Full-scale demonstration of activated sludge conversion into a granule-floc hybrid process was implemented in Dijon (France) water resource recovery facility (WRRF). Biomass densification was achieved based on external gravimetric selection using hydrocyclones within continuous-flow anaerobic-anoxic-oxic (A2 O) biological nutrient removal (BNR) bioreactor. The goal was to optimize settleability of biological sludge by lowering and stabilizing sludge volume index (SVI) to improve process robustness and resiliency. Process proved to stabilize operation and to uncouple the total solids residence time (SRT) between floc and granule morphologies. The densified biomass initially produced stable SVI < 100 ml/g for a period of 4 months and thereafter a steady state year-round SVI below 50 ml/g, including the winter period during which the control train SVI expansion >200 ml/g.

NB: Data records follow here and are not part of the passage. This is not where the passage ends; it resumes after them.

(** Handling a frame on a well-formed broker, live or replica, whatever
    discovery does first: the frame takes the next number (in a replica, its own)
    and goes into the ring under it; the values store holds it; every subscriber
    whose filter matches against the updated registry is sent it if there is room;
    every consumer is notified; the journal is handed the numbered frame or the
    drop is counted. *)
Theorem handleFrame_spec ord now frame b :
  broker_ok b -> oracle_ok ord -> bytes_ok (rx_Data frame) ->
  exists b1 b', handleFrame ord now frame b = Some b' /\ frame_handled frame b b1 b'.
Proof.
  intros Hb Hord Hf. destruct (handleFrame_runs ord now frame b Hb Hord Hf) as (b1 & H & _ & K).
  exists b1, (publish frame b1). split; [done|]. now apply publish_handled.
Qed.

(** ** The log of a live broker *)

(** What the log of frames consists of. *)
Record log_keeps (b b' : Broker) : Prop := {
  lk_ring : b_ring b' = b_ring b;
  lk_journal : b_journal b' = b_journal b;
  lk_replica : replicaMode b' = replicaMode b;
  lk_frames : frameCount (b_counters b') = frameCount (b_counters b)
}.

Lemma keeps_log b b' : keeps b b' -> log_keeps b b'.
Proof. intros []. now constructor. Qed.
Lemma log_keeps_trans b1 b2 b3 : log_keeps b1 b2 -> log_keeps b2 b3 -> log_keeps b1 b3.
Proof. intros [] []. constructor; congruence. Qed.

Lemma on_tick_log ord rord now b b' : on_tick ord rord now b = Some b' -> log_keeps b b'.
Proof.
  unfold on_tick. assert (H1 : log_keeps b (expireSessions now b)) by done.
  set (b1 := expireSessions now b) in *. clearbody b1.
  assert (H2 : log_keeps b1 (expireDevices (ord (devices (b_state b1))) now b1)).
  { unfold expireDevices. destruct (_ =? 0); [done|]. destruct (ExpireIdle _ _ _) as [reg evicted].
    apply (log_keeps_trans _ (with_devices b1 reg)); [done|]. apply keeps_log, step_fold.
    intros b0 key. unfold expire_one. broker_steps. }
  set (b2 := expireDevices _ _ b1) in *. clearbody b2. pose proof (log_keeps_trans _ _ _ H1 H2) as H12.
  unfold requestTick, with_engine.
  assert (H3 : forall b3, log_keeps b2 b3 -> Some (virtual_heartbeat now
    (if negb (replicaMode b3) then retryProductInfo (ord (devices (b_state b3))) b3 else b3)) = Some b' -> log_keeps b b').
  { intros b3 H3 [= <-]. apply (log_keeps_trans _ _ _ H12). apply (log_keeps_trans _ _ _ H3).
    assert (H4 : log_keeps b3 (if negb (replicaMode b3) then retryProductInfo (ord (devices (b_state b3))) b3 else b3)).
    { destruct (negb _); [|done]. apply keeps_log. unfold retryProductInfo. refine (proj2 (step_fold _ _ _ _)).
      intros; auto with broker. }
    set (b4 := if negb (replicaMode b3) then _ else _) in *. clearbody b4. apply (log_keeps_trans _ _ _ H4).
    unfold virtual_heartbeat. destruct (b_virtual b4) as [m|]; [|done]. destruct (Heartbeat now m) as [m' txs].
    apply (log_keeps_trans _ (with_virtual b4 (Some m'))); [done|]. apply keeps_log, transmit_step. }
  destruct (b_requests b2) as [e|]; [|now apply H3].
  destruct (RequestRules.Tick rord now e) as [[e' out]|]; [|done]. cbn. apply H3.
  apply (log_keeps_trans _ (with_requests b2 (Some e'))); [done|]. apply keeps_log, dispatchRequests_step.
Qed.

Definition frames_of (ops : list broker_op) : list RxFrame :=
  omap (fun op => match op with BFrame _ f => Some f | _ => None end) ops.

Lemma run_ops_log ord ops : forall b b',
  broker_ok b -> oracle_ok ord -> Forall bop_ok ops -> replicaMode b = false ->
  foldo (bop_step ord) b ops = Some b' ->
  b_ring b' = append_all (b_ring b) (map frame_entry (frames_of ops)) /\ replicaMode b' = false.
Proof.
  induction ops as [|op ops IH]; intros b b' Hb Hord Hops Hm; cbn [foldo].
  { intros [= <-]. done. }
  apply Forall_cons in Hops as [Hop Hops]. destruct op as [now frame|rord now|t now]; cbn [bop_step bop_ok] in *.
  - destruct (handleFrame_runs ord now frame b Hb Hord Hop) as (b1 & -> & H1 & K). cbn.
    pose proof (publish_handled frame b b1 K) as Hh. intros Hrun.
    destruct (IH (publish frame b1) b' (publish_ok frame b1 (H1 Hb)) Hord Hops) as [Hr Hrep]; [|exact Hrun|].
    + now rewrite (fh_mode _ _ _ _ Hh).
    + split; [|exact Hrep]. rewrite Hr, (fh_ring _ _ _ _ Hh), Hm. reflexivity.
  - destruct (on_tick ord rord now b) as [b1|] eqn:E; [|done]. cbn. intros Hrun.
    destruct (on_tick_runs ord rord now b Hb Hord) as (b2 & E2 & Hb2). rewrite E in E2. injection E2 as <-.
    pose proof (on_tick_log _ _ _ _ _ E) as [Lr _ Lm _].
    destruct (IH b1 b' Hb2 Hord Hops) as [Hr Hrep]; [congruence|exact Hrun|].
    split; [|exact Hrep]. now rewrite Hr, Lr.
  - intros Hrun. destruct (virtual_start_step t now b) as [H1 [Lr _ Lm _ _ _ _]].
    destruct (IH (virtual_start t now b) b' (H1 Hb) Hord Hops) as [Hr Hrep]; [congruence|exact Hrun|].
    split; [|exact Hrep]. now rewrite Hr, Lr.
Qed.

Lemma run_broker_log ord ops b b' :
  broker_ok b -> oracle_ok ord -> Forall bop_ok ops -> replicaMode b = false ->
  run_broker ord b ops = Some b' ->
  b_ring b' = append_all (b_ring b) (map frame_entry (frames_of ops)) /\ replicaMode b' = false.
Proof.
  intros Hb Hord Hops Hm Hrun. destruct (broker_start_step b) as [H1 [Lr _ Lm _ _ _ _]].
  rewrite <- Lr. apply (run_ops_log ord ops (broker_start b)); [by apply H1|done|done|congruence|exact Hrun].
Qed.

Lemma frame_entry_seq frame : carries_seq (frame_entry frame).
Proof. done. Qed.

Lemma safe_rules_engine rs : forall e, Forall safe_rule rs -> engine_safe e -> engine_safe (foldl add_rule e rs).
Proof.
  induction rs as [|r rs IH]; intros e Hr He; [done|]. apply Forall_cons in Hr as [Hr Hrs]. cbn [foldl].
  apply IH; [done|]. destruct (op_step_total e (OpAddRule r) He Hr) as (e' & out & H & Hs).
  cbn in H. injection H as <- _. exact Hs.
Qed.

(** A new broker whose rules have nonnegative write offsets is well formed. *)
Lemma NewBroker_ok c b : NewBroker c = Some b -> Forall safe_rule (RequestRules c) -> broker_ok b.
Proof.
  unfold NewBroker. destruct (new_ring _ _) as [r|]; [|done]. cbn. intros [= <-] Hr.
  match goal with |- broker_ok (refreshRequestPGNs (mkBroker _ _ _ _ ?x _ ?y _ _ _ _ _)) =>
    set (e := x); set (vdm := y) end.
  assert (He : forall e0, e = Some e0 -> engine_safe e0).
  { unfold e. destruct (_ && _); [|done]. intros e0 [= <-]. apply safe_rules_engine; [done|].
    split; [constructor|apply index_ok_new]. }
  assert (Hv : forall m, vdm = Some m -> claims_ok (vdevices m)).
  { unfold vdm. intros m Hm. case_match; [|discriminate]. injection Hm as <-.
    assert (H0 : claims_ok (vdevices (NewVirtualDeviceManager (ClaimHeartbeat c) (ProductInfoHeartbeat c)))).
    { split; cbn; intros *; rewrite ?lookup_nil, ?elem_of_nil; done. }
    revert H0. generalize (NewVirtualDeviceManager (ClaimHeartbeat c) (ProductInfoHeartbeat c)).
    generalize (VirtualDevices c). intros vs. induction vs as [|v vs IH]; intros m Hm; [done|].
    cbn [foldl]. apply IH. apply (manager_step_ok m); [apply step_Add|exact Hm]. }
  clearbody vdm e. unfold refreshRequestPGNs. cbn [b_requests].
  destruct e as [e|]; (constructor; cbn [b_state devices b_tx subscribers b_journal with_requestPGNs];
    [apply registry_ok_empty|cbn; lia|intros i s; rewrite lookup_empty; done|done|exact Hv|]).
  - intros e0 [= <-]. split; [now apply He|done].
  - intros e0. done.
Qed.

(** C2: a live broker with [2^k] ring slots, after any frames and ticks: the frames
    are numbered consecutively from the initial head in the order handled, and
    reading number [s] gives exactly the frame that got it if it is among the last
    [2^k], and nothing otherwise; discovery, request rules, expiry and virtual
    devices never disturb the log. *)
Theorem live_broker_log ord c b k ops b' s :
  NewBroker c = Some b -> ReplicaMode c = false -> Forall safe_rule (RequestRules c) ->
  oracle_ok ord -> Forall bop_ok ops -> run_broker ord b ops = Some b' ->
  0 <= k < 63 -> (if RingSize c =? 0 then 65536 else RingSize c) = 2 ^ k ->
  head (b_ring b) + Z.of_nat (length (frames_of ops)) < 2 ^ 64 ->
  CurrentSeq b' = head (b_ring b) + Z.of_nat (length (frames_of ops)) - 1 /\
  readEntry s (b_ring b') =
    if (head (b_ring b) <=? s) && (head (b_ring b) + Z.of_nat (length (frames_of ops)) - 2 ^ k <=? s)
    then (fun f => frame_entry f s) <$> frames_of ops !! Z.to_nat (s - head (b_ring b)) else None.
Proof.
  intros Hnew Hmode Hrules Hord Hops Hrun Hk Hsize Hbound.
  pose proof (NewBroker_ok c b Hnew Hrules) as Hb.
  assert (Hm : replicaMode b = false).
  { revert Hnew. unfold NewBroker. destruct (new_ring _ _); [|done]. cbn. intros [= <-].
    unfold refreshRequestPGNs. now destruct (b_requests _). }
  assert (Hring : new_ring (RingSize c) (InitialHead c) = Some (b_ring b)).
  { revert Hnew. unfold NewBroker. destruct (new_ring _ _); [|done]. cbn. intros [= <-].
    unfold refreshRequestPGNs. now destruct (b_requests _). }
  destruct (run_broker_log ord ops b b' Hb Hord Hops Hm Hrun) as [Hr _].
  assert (Hc : Forall carries_seq (map frame_entry (frames_of ops))).
  { apply Forall_forall. intros f (fr & -> & _)%list_elem_of_fmap. done. }
  pose proof (ring_sound (RingSize c) (InitialHead c) (b_ring b) k (map frame_entry (frames_of ops)) s
    Hring Hk Hsize Hc) as H.
  rewrite length_map in H. specialize (H Hbound) as [Hh Hread]. rewrite <- Hr in Hh, Hread. split.
  - unfold CurrentSeq. rewrite Hh. pose proof (ring_head_pos _ _ _ Hring).
    destruct (Z.eqb_spec (head (b_ring b) + Z.of_nat (length (frames_of ops))) 0); [lia|].
    apply wrap_small. lia.
  - rewrite Hread. destruct (_ && _); [|done]. rewrite list_lookup_fmap.
    now destruct (frames_of ops !! _).
Qed.

(** * A concrete broker *)

Definition demo_broker_config : BrokerConfig :=
  mkBrokerConfig 4 0 false 0 0 [demo_cfg 100] 0 0 [register_rule 4; iso_rule] 0.

Definition demo_frame (src pgn : Z) (data : list Z) (ts : time) : RxFrame :=
  mkRxFrame ts (mkCANHeader 6 pgn src 255) data "can0" 0.

(** Traffic, a claim, a stolen address, product information and a tick. *)
Definition demo_ops : list broker_op :=
  [ BFrame 1000 (demo_frame 5 127250 [1; 2] 1000);
    BFrame 2000 (demo_frame 5 60928 (le64 5) 2000);
    BFrame 3000 (demo_frame 6 60928 (le64 5) 3000);
    BFrame 4000 (demo_frame 6 126996 demo_product 4000);
    BTick (fun _ => [("can0"%string, 6)]) 5000;
    BFrame 6000 (demo_frame 6 127250 [3; 4] 6000) ].

Definition demo_broker : option Broker := Eval vm_compute in NewBroker demo_broker_config.
Definition demo_broker' : option Broker :=
  Eval vm_compute in b ← demo_broker; run_broker any_order b demo_ops.

Lemma demo_broker_runs : exists b b', NewBroker demo_broker_config = Some b /\
  run_broker any_order b demo_ops = Some b' /\ head (b_ring b) = 1 /\
  map dev_key (Devices.Snapshot (any_order (devices (b_state b'))) (devices (b_state b'))) = [("can0"%string, 6)].
Proof.
  assert (H0 : NewBroker demo_broker_config = demo_broker) by (vm_compute; reflexivity).
  destruct demo_broker as [b|] eqn:Eb; [|done].
  assert (H1 : run_broker any_order b demo_ops = demo_broker') by (injection Eb as <-; vm_compute; reflexivity).
  destruct demo_broker' as [b'|] eqn:Eb'; [|done].
  exists b, b'. split; [exact H0|]. split; [exact H1|]. injection Eb as <-. injection Eb' as <-.
  split; vm_compute; reflexivity.
Qed.

Lemma demo_rules_safe : Forall safe_rule (RequestRules demo_broker_config).
Proof. repeat (apply Forall_cons; split; [cbv; discriminate|]). by apply Forall_nil. Qed.

Lemma demo_ops_ok : Forall bop_ok demo_ops.
Proof.
  unfold demo_ops. repeat (apply Forall_cons; split; [try exact I; cbn [bop_ok]; apply bytes_ok_dec; vm_compute; reflexivity|]).
  by apply Forall_nil.
Qed.

Lemma broker_never_panics_witness :
  exists b b', NewBroker demo_broker_config = Some b /\ run_broker any_order b demo_ops = Some b' /\ broker_ok b'.
Proof.
  destruct demo_broker_runs as (b & _ & Hb & _).
  destruct (broker_never_panics any_order b demo_ops (NewBroker_ok _ _ Hb demo_rules_safe) any_order_ranges
    demo_ops_ok) as (b' & H1 & H2).
  exists b, b'. auto.
Defined.

Lemma handleFrame_spec_witness :
  exists b b1 b', NewBroker demo_broker_config = Some b /\
    handleFrame any_order 1000 (demo_frame 5 127250 [1; 2] 1000) b = Some b' /\
    frame_handled (demo_frame 5 127250 [1; 2] 1000) b b1 b'.
Proof.
  destruct demo_broker_runs as (b & _ & Hb & _).
  destruct (handleFrame_spec any_order 1000 (demo_frame 5 127250 [1; 2] 1000) b
    (NewBroker_ok _ _ Hb demo_rules_safe) any_order_ranges) as (b1 & b' & H1 & H2);
    [apply bytes_ok_dec; reflexivity|].
  exists b, b1, b'. auto.
Defined.

Lemma live_broker_log_witness :
  exists b b', NewBroker demo_broker_config = Some b /\ run_broker any_order b demo_ops = Some b' /\
    CurrentSeq b' = 5 /\
    readEntry 5 (b_ring b') = Some (frame_entry (demo_frame 6 127250 [3; 4] 6000) 5) /\
    readEntry 1 (b_ring b') = None.
Proof.
  destruct demo_broker_runs as (b & b' & Hb & Hrun & Hh & _).
  assert (Hbound : head (b_ring b) + Z.of_nat (length (frames_of demo_ops)) < 2 ^ 64) by (rewrite Hh; cbn; lia).
  destruct (live_broker_log any_order demo_broker_config b 2 demo_ops b' 5 Hb eq_refl demo_rules_safe
    any_order_ranges demo_ops_ok Hrun ltac:(lia) eq_refl Hbound) as [H1 H2].
  destruct (live_broker_log any_order demo_broker_config b 2 demo_ops b' 1 Hb eq_refl demo_rules_safe
    any_order_ranges demo_ops_ok Hrun ltac:(lia) eq_refl Hbound) as [_ H3].
  rewrite Hh in H1, H2, H3. exists b, b'. auto.
Defined.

The densified biomass successfully broke the vicious cycle of interannual bulking. Form and function interrelationship is proposed for the densified biomass (hybrid floc-granule). The concept of biological architecture is proposed as the purposeful control of granule and floc proportions, with a proposed "form factor" ratio of 1:2 granule to floc, that produce a "SRT uncoupling function factor" ratio of 4:1 granule to floc, further resulting in very stable settling and effluent functionalities. PRACTITIONER POINTS: Controlling granule-floc proportions allows for sludge volume index (SVI) operational adjustment, which further allows for increased clarified design accuracy. One-third aggregates dramatically improved settling characteristics: 20% and 35% of AGS ensures SVIs below 100 and 50 ml/g, respectively. Densified biomass enables new SRT and clarifier flux rates approaches for engineering and operation practices: Doubling typical surface loading rates from 6.0-8.5 to 15-20 kg m-2 h-1 and surface overflow rates from 0.6-0.8 to 1.5-2.4 m/h SRT uncoupling of 1:4 is achieved between floc and granule, enabling specific niche environment for fast and slow growing organisms.